Ablation of the immune-specific catalytic subunit Cβ2 of protein kinase A is associated with a proinflammatory phenotype and increased sensitivity to autoimmunity in mice. Here we show that tumour growth of the adenocarcinoma cell line EO771 in the breast and in the lung after injection into the mammary fat pad and tail vein, respectively, was significantly reduced in mice ablated for Cβ2 compared to wild-type mice. In both cases, the breast and lung tumours showed increased infiltration of immune cells in the mice lacking Cβ2 compared to wild-type mice.
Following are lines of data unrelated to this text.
(** The second loop finds the set block of a byte that is not zero. *)
Lemma bit_loop_spec fuel : forall blk x, 0 <= blk <= x -> x < limit -> x - blk < Z.of_nat fuel -> entry bm x <> 0 ->
  exists y, bit_loop fuel bm limit blk = Ok y /\ blk <= y <= x /\ zero_entries bm blk y /\ entry bm y <> 0.
Proof.
  induction fuel as [|fuel IH]; intros blk x Hb Hx Hf Hne; [lia|]. cbn [bit_loop].
  rewrite (proj2 (Z.ltb_lt blk limit)), get_inside by lia.
  destruct (Z.eqb_spec (entry bm blk) 0) as [Hz|Hz]; cbn [negb].
  - assert (blk <> x) by congruence. destruct (IH (blk + 1) x) as (y & -> & Hy & Hze & Hny); [lia..|done|].
    exists y. split; [done|]. split; [lia|]. split; [|done].
    intros z Hzz. destruct (decide (z = blk)) as [-> |]; [done|]. apply Hze. lia.
  - exists blk. split; [done|]. split; [lia|]. split; [|done]. intros ? ?. lia.
Qed.

(** A byte is zero exactly if its entries are. *)
Lemma byte_zero i : 0 <= i < b_size bm ->
  nth (Z.to_nat i) (b_bitmap bm) 0 = 0 <-> zero_entries bm (i * ib) (i * ib + ib).
Proof.
  intros Hi. destruct (bpb_ibpb _ Hwf) as (He & Hb & Hib). split.
  - intros Hz blk Hblk. unfold entry.
    replace (blk / ib) with i by (apply (Z.div_unique _ _ _ (blk - i * ib)); lia).
    rewrite Hz, Z.div_0_l, Z.mod_0_l; [done|apply Z.pow_nonzero; [lia|]..]; [lia|].
    apply slot_bounds, Hwf.
  - intros Hz. assert (Hby : 0 <= nth (Z.to_nat i) (b_bitmap bm) 0 <= 255).
    { pose proof (bw_bytes _ Hwf) as Hall. rewrite Forall_lookup in Hall. apply (Hall (Z.to_nat i)).
      apply lookup_nth. unfold b_size in Hi. lia. }
    apply Z.bits_inj'. intros j Hj. rewrite Z.bits_0. destruct (decide (j < 8)).
    2: { rewrite <- (Z.mod_small (nth _ _ _) (2 ^ 8)) by lia. apply Z.mod_pow2_bits_high. lia. }
    pose proof (Z.div_mod j (b_bpb bm) ltac:(lia)) as Hdm. pose proof (Z.mod_pos_bound j (b_bpb bm) ltac:(lia)) as Hm.
    set (q := j / b_bpb bm) in *. assert (Hq : 0 <= q < ib) by nia.
    assert (Hslot : entry bm (i * ib + q) = 0) by (apply Hz; lia).
    unfold entry in Hslot.
    replace ((i * ib + q) / ib) with i in Hslot by (apply (Z.div_unique _ _ _ q); lia).
    replace ((i * ib + q) mod ib) with q in Hslot by (apply (Z.mod_unique _ _ i); lia).
    apply (f_equal (fun z => Z.testbit z (j mod b_bpb bm))) in Hslot.
    rewrite Z.bits_0, slot_testbit in Hslot by nia. rewrite (proj2 (Z.ltb_lt _ _)) in Hslot by lia. simpl in Hslot.
    rewrite <- Hslot. f_equal. lia.
Qed.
Despite this, it appeared that solid tissue- versus intravenously injected EO771 cells evoked different immune responses. This was reflected by significantly increased levels of splenic proinflammatory immune cells and circulating cytokines in Cβ2 ablated mice carrying breast- but not the lung tumours. Moreover, Cβ2 ablated mice injected with EO771 cells showed increased overall survival compared to wild-type mice. Taken together, our results suggest for a role for immune cell-specific Cβ2 in protecting against tumour growth induced by EO771 cells in mice that is reflected in improved overall survival.